Paperback 375: Death of a Doxy / Rex Stout (Bantam F3476)

Paperback 375: Bantam F3476 (2nd ptg, 1967)

Title: Death of a Doxy
Author: Rex Stout
Cover artist: [photo cover]

Yours for: $8

BantF3476.Doxy

Best things about this cover:

  • DOXY is one of the great words of the English language:
n. Slang, pl., -ies.
  1. A female lover; a mistress.
  2. A sexually promiscuous woman.

[Perhaps from obsolete Dutch docke, doll.]

  • Just 'cause they're in a dish doesn't mean you're supposed to *eat* the cigarette butts, dearie. What did you think was going to happen?
  • What is she doing with her right hand and are we sure she's really dead? Maybe she just gets turned on by the smell of ashtrays.
  • I keep meaning to read a Rex Stout novel. And I keep not doing it. It might become my New Year's resolution. One of them.

BantF3476bc.Doxy

Best things about this back cover:
  • Blah blah blah text! Oooh, "honey-haired corpse," that's nice.
  • I almost love the ads for other books on the backs of pbs like this one. Who is Edwin O'Connor and what are these "bestsellers" I'm supposed to have heard of.
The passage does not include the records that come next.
(* ===== verification/Logic.v ===== *)
(** * Reasoning about kernel routines

    Simplification of record updates, rules for the memory and the ports, and
    the frame of the routines that only draw on the screen. *)
From S2P Require Import Prelude State Monad.

(** ** Record updates

    [upd] rewrites a field read from an updated record, in the goal. The
    equation is proved for a variable record, so that its conversion does not
    unfold the nested updates of the actual one. *)
Ltac upd_eq p q f tac :=
  let H := fresh "H" in
  first [ constr_eq p q; assert (H : forall r, p (set q f r) = f (p r)) by (intros; reflexivity)
        | assert (H : forall r, p (set q f r) = p r) by (intros; reflexivity) ];
  tac H; clear H; cbv beta.
Ltac upd_step :=
  match goal with
  | |- context [?p (set ?q ?f ?r)] =>
      is_const p; upd_eq p q f ltac:(fun H => rewrite !H)
  end.
Ltac upd := repeat upd_step.
Ltac upd_in H :=
  repeat match type of H with
  | context [?p (set ?q ?f ?r)] =>
      is_const p; upd_eq p q f ltac:(fun E => rewrite !E in H; cbv beta in H)
  end.

(** ** Total reads of an array that is long enough *)

Section cells.
Context {A : Type}.
Implicit Types (l : list A).

Lemma lget_insert l i j v :
  0 <= i < Z.of_nat (length l) ->
  lget (<[Z.to_nat i := v]> l) j = if decide (i = j) then Some v else lget l j.
Proof.
  intros Hi. destruct (decide (i = j)) as [<-|Hne].
  - apply (lget_lset_eq l i v). by apply lset_Some.
  - apply (lget_lset_ne l i j v); [by apply lset_Some|done].
Qed.

Lemma lset_alter l i f v :
  lget l i = Some v -> lset l i (f v) = Some (alter f (Z.to_nat i) l).
Proof.
  intros Hv. pose proof (lget_range l i v Hv).
  rewrite lset_Some by done. f_equal. symmetry.
  unfold lget in Hv. rewrite decide_True in Hv by lia.
  apply list_eq. intros k. destruct (decide (k = Z.to_nat i)) as [->|Hne].
  - rewrite list_lookup_alter_eq, Hv, list_lookup_insert_eq by lia. done.
  - rewrite list_lookup_alter_ne, list_lookup_insert_ne by done. done.
Qed.

Lemma lget_alter l i j f :
  0 <= i -> 0 <= j ->
  lget (alter f (Z.to_nat i) l) j = if decide (i = j) then f <$> lget l j else lget l j.
Proof.
  intros Hi Hj. unfold lget. rewrite !(decide_True (P := 0 <= _)) by lia.
  case_decide as Hij; [subst j|].
  - apply list_lookup_alter_eq.
  - apply list_lookup_alter_ne. lia.
Qed.
End cells.

(** ** One cell of an array of arrays *)

Section rows.
Context {A : Type}.
Implicit Types (l : list (list A)).

Definition row_set (t j : Z) (v : A) l : list (list A) :=
  alter (<[Z.to_nat j := v]>) (Z.to_nat t) l.

Lemma lget2_row l t j v : lget2 l t j = Some v ->
  exists r, lget l t = Some r /\ lget r j = Some v.
Proof. unfold lget2. destruct (lget l t) as [r|]; [|done]. eauto. Qed.

Lemma lset2_row_set l t j w v :
  lget2 l t j = Some w -> lset2 l t j v = Some (row_set t j v l).
Proof.
  intros (r & Hr & Hj)%lget2_row. unfold lset2. rewrite Hr. cbn.
  rewrite lset_Some by (by eapply lget_range). cbn. by apply lset_alter.
Qed.

Lemma lget2_row_set l t j w v t' j' :
  lget2 l t j = Some w -> 0 <= t' -> 0 <= j' ->
  lget2 (row_set t j v l) t' j' =
    if decide (t = t' /\ j = j') then Some v else lget2 l t' j'.
Proof.
  intros (r & Hr & Hj)%lget2_row Ht Hj'. unfold lget2, row_set.
  rewrite lget_alter by (done || by eapply lget_range).
  destruct (decide (t = t')) as [<-|Hne].
  - rewrite Hr. cbn. rewrite lget_insert by (by eapply lget_range).
    repeat case_decide; try done; intuition congruence.
  - rewrite decide_False; [done|]. tauto.
Qed.
End rows.

(** The kernel state a wait-free routine leaves differs by field updates. *)
Ltac draws_tac := constructor; upd; done.

Lemma bind_Ret {A B} (m : M A) (f : A -> M B) s a s' :
  m s = Ret a s' -> bind m f s = f a s'.
Proof. unfold bind. by intros ->. Qed.
Lemma wp_bind_Ret {A B} (m : M A) (f : A -> M B) Q s a s' :
  m s = Ret a s' -> wp (f a) Q s' -> wp (bind m f) Q s.
Proof. intros H HQ. unfold wp. by rewrite (bind_Ret m f s a s' H). Qed.
Lemma stops_bind_Ret {A B} (m : M A) (f : A -> M B) Q s a s' :
  m s = Ret a s' -> stops (f a) Q s' -> stops (bind m f) Q s.
Proof. intros H HQ. unfold stops. by rewrite (bind_Ret m f s a s' H). Qed.
Lemma stops_stop_first {A B} (m : M A) (f : A -> M B) Q s : stops m Q s -> stops (bind m f) Q s.
Proof. unfold stops, bind. by destruct (m s). Qed.
Lemma of_opt_Some {A} e (o : option A) a s : o = Some a -> of_opt e o s = Ret a s.
Proof. by intros ->. Qed.

Section rules.
Context {P : Platform}.
Implicit Types (s : kstate).

Lemma wp_aget_Some {A} (l : list A) i v Q s :
  lget l i = Some v -> Q v s -> wp (aget l i) Q s.
Proof. intros. by eapply wp_of_opt. Qed.

(** ** Memory *)

(** The [n] addresses from [a] on can be accessed. *)
Definition mapped s (a n : Z) : Prop :=
  tlb_stale (s_pag s) = false /\
  forall o, 0 <= o < n -> is_Some (phys s (a + o)).

Lemma mapped_sub s a n b k :
  mapped s a n -> a <= b -> b + k <= a + n -> mapped s b k.
Proof.
  intros [Ht Hm] ??. split; [done|]. intros o Ho.
  replace (b + o) with (a + (b - a + o)) by lia. apply Hm. lia.
Qed.

Lemma mapped_pag s s' a n : s_pag s' = s_pag s -> mapped s a n -> mapped s' a n.
Proof. unfold mapped, phys. by intros ->. Qed.

Lemma wp_mmu s va pa (Q : Z -> kstate -> Prop) :
  tlb_stale (s_pag s) = false -> phys s va = Some pa -> Q pa s -> wp (mmu va) Q s.
Proof.
  intros Ht Hp HQ. unfold mmu. wp_pures. unfold id. rewrite Ht.
  by eapply wp_of_opt.
Qed.

Lemma wp_store8 s va v (Q : unit -> kstate -> Prop) :
  mapped s va 1 ->
  (forall pa, phys s va = Some pa -> Q tt (set s_mem (<[pa := u8 v]>) s)) ->
  wp (store8 va v) Q s.
Proof.
  intros [Ht Hm] HQ. destruct (Hm 0) as [pa Hpa]; [lia|].
  rewrite Z.add_0_r in Hpa.
  unfold store8. wp_pure. eapply wp_mmu; [done|done|]. wp_pures. by apply HQ.
Qed.

Lemma wp_load8 s va (Q : Z -> kstate -> Prop) :
  mapped s va 1 ->
  (forall pa, phys s va = Some pa -> Q (mem_get (s_mem s) pa) s) -> wp (load8 va) Q s.
Proof.
  intros [Ht Hm] HQ. destruct (Hm 0) as [pa Hpa]; [lia|].
  rewrite Z.add_0_r in Hpa.
  unfold load8. wp_pure. eapply wp_mmu; [done|done|]. wp_pures. by apply HQ.
Qed.

(** The [n] addresses from [a] on are the physical ones from [pa] on. *)
Definition linear s (a n pa : Z) : Prop :=
  tlb_stale (s_pag s) = false /\
  forall o, 0 <= o < n -> phys s (a + o) = Some (pa + o).

Lemma linear_mapped s a n pa : linear s a n pa -> mapped s a n.
Proof. intros [Ht Hl]. split; [done|]. intros o Ho. rewrite Hl by done. by eexists. Qed.

Lemma linear_pag s s' a n pa : s_pag s' = s_pag s -> linear s a n pa -> linear s' a n pa.
Proof. unfold linear, phys. by intros ->. Qed.

Lemma wp_store8_linear s a n pa o v (Q : unit -> kstate -> Prop) :
  linear s a n pa -> 0 <= o < n ->
  Q tt (set s_mem (<[pa + o := u8 v]>) s) -> wp (store8 (a + o) v) Q s.
Proof.
  intros [Ht Hl] Ho HQ. apply wp_store8.
  - split; [done|]. intros o' ?. replace (a + o + o') with (a + o) by lia.
    rewrite Hl by done. by eexists.
  - intros p. rewrite Hl by done. by intros [= <-].
Qed.

Lemma wp_load8_linear s a n pa o (Q : Z -> kstate -> Prop) :
  linear s a n pa -> 0 <= o < n ->
  Q (mem_get (s_mem s) (pa + o)) s -> wp (load8 (a + o)) Q s.
Proof.
  intros [Ht Hl] Ho HQ. apply wp_load8.
  - split; [done|]. intros o' ?. replace (a + o + o') with (a + o) by lia.
    rewrite Hl by done. by eexists.
  - intros p. rewrite Hl by done. by intros [= <-].
Qed.

Lemma mem_get_insert m a b v :
  mem_get (<[a := v]> m) b = if decide (a = b) then v else mem_get m b.
Proof.
  unfold mem_get. case_decide as H; [subst; by rewrite lookup_insert_eq|].
  by rewrite lookup_insert_ne.
Qed.

(** ** Ports and flags *)

Lemma wp_inb port s (Q : Z -> kstate -> Prop) :
  (forall b, 0 <= b < 256 -> Q b s) -> wp (inb port) Q s.
Proof.
  intros HQ. unfold inb. wp_pures. apply HQ. case_match; apply u8_range.
Qed.

(** ** Frames

    [draws s s']: going from [s] to [s'], only the screen, the memory, the
    processor's state and the flag [key_flag] of the keyboard changed. *)
Record draws s s' : Prop := {
  draws_proc : s_proc s' = s_proc s;
  draws_pag : s_pag s' = s_pag s;
  draws_sched : s_sched s' = s_sched s;
  draws_term : s_term s' = s_term s;
  draws_kbd : set key_flag (fun _ => 0) (s_kbd s') = set key_flag (fun _ => 0) (s_kbd s);
  draws_rtc : s_rtc s' = s_rtc s;
  draws_irq : s_irq s' = s_irq s;
  draws_fs : s_fs s' = s_fs s;
  draws_video : video_mem (s_scr s') = video_mem (s_scr s);
  draws_pending : pending (s_hw s') = pending (s_hw s);
  draws_tss : tss (s_hw s') = tss (s_hw s);
}.

#[export] Instance draws_refl : Reflexive draws.
Proof. by constructor. Qed.
#[export] Instance draws_trans : Transitive draws.
Proof. intros s1 s2 s3 [] []. constructor; congruence. Qed.

Lemma draws_linear s s' a n pa : draws s s' -> linear s a n pa -> linear s' a n pa.
Proof. intros []. by apply linear_pag. Qed.
Lemma draws_mapped s s' a n : draws s s' -> mapped s a n -> mapped s' a n.
Proof. intros [] . by apply mapped_pag. Qed.

(** [quiet s s']: not even the screen changed. *)
Record quiet s s' : Prop := {
  quiet_draws : draws s s';
  quiet_scr : s_scr s' = s_scr s;
  quiet_mem : s_mem s' = s_mem s;
  quiet_kbd : s_kbd s' = s_kbd s;
}.
#[export] Instance quiet_refl : Reflexive quiet.
Proof. by constructor. Qed.
#[export] Instance quiet_trans : Transitive quiet.
Proof. intros s1 s2 s3 [] []. constructor; [by etransitivity|congruence..]. Qed.

Definition quietly {A} (m : M A) : Prop := forall s, wp m (fun _ s' => quiet s s') s.

Lemma wp_quiet {A} (m : M A) (Q : A -> kstate -> Prop) s :
  quietly m -> (forall a s', quiet s s' -> Q a s') -> wp m Q s.
Proof. intros Hm HQ. eapply wp_mono; [apply Hm|]. auto. Qed.

Lemma quietly_bind {A B} (m : M A) (f : A -> M B) :
  quietly m -> (forall a, quietly (f a)) -> quietly (bind m f).
Proof.
  intros Hm Hf s. apply wp_bind. eapply wp_mono; [apply Hm|].
  cbv beta. intros a s' H1. eapply wp_mono; [apply Hf|].
  cbv beta. intros _ s2 H2. by transitivity s'.
Qed.
Lemma quietly_ret {A} (a : A) : quietly (ret a).
Proof. intros s. apply wp_ret. reflexivity. Qed.
Lemma quietly_gets {A} (f : kstate -> A) : quietly (gets f).
Proof. intros s. apply wp_gets. reflexivity. Qed.
Lemma quietly_outb v p : quietly (outb v p).
Proof. intros s. apply wp_modify. constructor; upd; [draws_tac|done..]. Qed.
Lemma quietly_inb p : quietly (inb p).
Proof. intros s. apply wp_inb. reflexivity. Qed.
Lemma quietly_cli : quietly cli.
Proof. intros s. apply wp_modify. constructor; upd; [draws_tac|done..]. Qed.
Lemma quietly_sti : quietly sti.
Proof. intros s. apply wp_modify. constructor; upd; [draws_tac|done..]. Qed.
Lemma quietly_cli_and_save : quietly cli_and_save.
Proof.
  unfold cli_and_save. apply quietly_bind; [apply quietly_gets|intros b].
  apply quietly_bind; [apply quietly_cli|intros _; apply quietly_ret].
Qed.
Lemma quietly_restore_flags b : quietly (restore_flags b).
Proof. intros s. apply wp_modify. constructor; upd; [draws_tac|done..]. Qed.
End rules.

Create HintDb kernel.
#[export] Hint Extern 1 (draws _ _) => reflexivity : kernel.
#[export] Hint Resolve quietly_bind quietly_ret quietly_gets quietly_outb quietly_inb
  quietly_cli quietly_sti quiet_draws : kernel.

(** A routine that only talks to devices. *)
Ltac quiet_tac := repeat (case_match || intro || auto with kernel; apply quietly_bind); eauto with kernel.

(** ** Runs of bytes in memory *)

(** The memory after the bytes [bs] are stored from [pa] on. *)
Fixpoint put_bytes (pa : Z) (bs : list Z) (m : gmap Z Z) : gmap Z Z :=
  match bs with
  | [] => m
  | b :: bs => put_bytes (pa + 1) bs (<[pa := u8 b]> m)
  end.

Lemma put_bytes_get bs : forall pa m x,
  mem_get (put_bytes pa bs m) x =
    match lget bs (x - pa) with Some b => u8 b | None => mem_get m x end.
Proof.
  induction bs as [|b bs IH]; intros pa m x; cbn [put_bytes].
  { unfold lget. by case_decide. }
  rewrite IH, mem_get_insert. unfold lget. repeat case_decide; try lia; subst.
  - replace (Z.to_nat (x - (pa + 1))) with (pred (Z.to_nat (x - pa))) by lia.
    destruct (Z.to_nat (x - pa)) as [|n] eqn:E; [lia|]. done.
  - by rewrite Z.sub_diag.
Qed.

Lemma put_bytes_snoc bs b : forall pa m,
  put_bytes pa (bs ++ [b]) m = <[pa + Z.of_nat (length bs) := u8 b]> (put_bytes pa bs m).
Proof.
  induction bs as [|c bs IH]; intros pa m; cbn [put_bytes app length]; [by rewrite Z.add_0_r|].
  rewrite IH. by replace (pa + 1 + Z.of_nat (length bs)) with (pa + Z.of_nat (S (length bs))) by lia.
Qed.

(** [n] bytes from [pa] on. *)
Definition mem_bytes (m : gmap Z Z) (pa : Z) (n : nat) : list Z :=
  map (fun k => mem_get m (pa + Z.of_nat k)) (seq 0 n).

Lemma mem_bytes_S m pa n : mem_bytes m pa (S n) = mem_get m pa :: mem_bytes m (pa + 1) n.
Proof.
  unfold mem_bytes. cbn [seq map]. f_equal; [f_equal; lia|].
  rewrite <-seq_shift, map_map. apply map_ext. intros k. f_equal. lia.
Qed.

Section bytes.
Context {P : Platform}.
Implicit Types (s : kstate).

Lemma wp_store_bytes_linear s a n pa bs : forall o (Q : unit -> kstate -> Prop),
  linear s a n pa -> 0 <= o -> o + Z.of_nat (length bs) <= n ->
  Q tt (set s_mem (put_bytes (pa + o) bs) s) -> wp (store_bytes (a + o) bs) Q s.
Proof.
  revert s. induction bs as [|b bs IH]; intros s o Q L Ho Hn HQ; cbn [store_bytes length] in *.
  - apply wp_ret. cbn [put_bytes] in HQ. by destruct s.
  - wp_pure. eapply wp_store8_linear; [exact L|lia|].
    replace (a + o + 1) with (a + (o + 1)) by lia. apply IH; [|lia|lia|].
    + by eapply linear_pag; [|exact L].
    + cbn [put_bytes] in HQ. replace (pa + (o + 1)) with (pa + o + 1) by lia. by destruct s.
Qed.

Lemma wp_load_bytes_linear s a n pa k : forall o (Q : list Z -> kstate -> Prop),
  linear s a n pa -> 0 <= o -> o + Z.of_nat k <= n ->
  Q (mem_bytes (s_mem s) (pa + o) k) s -> wp (load_bytes (a + o) k) Q s.
Proof.
  induction k as [|k IH]; intros o Q L Ho Hn HQ; cbn [load_bytes]; [exact HQ|].
  wp_pure. eapply wp_load8_linear; [exact L|lia|].
  wp_pure. replace (a + o + 1) with (a + (o + 1)) by lia. apply IH; [done|lia|lia|].
  wp_pure. rewrite mem_bytes_S in HQ. by replace (pa + (o + 1)) with (pa + o + 1) by lia.
Qed.
End bytes.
Coincidence: Carroll O'Connor was in "All in the Family." Also, another coincidence: as I was typing "O'Connor," singer Jennifer O'Connor came on my iTunes shuffle (and I'm shuffling 7700 songs ... 35 of which are by artists with last name O'Connor).

Page 123~ (book is so short that p. 123 = "About the Author"—so, Page 23)

She was tops at ignoring questions.

Wow, I really love that sentence.

~RP

P.S. apologies for the slow pace of new posts. End-of-semester blecch. Won't last.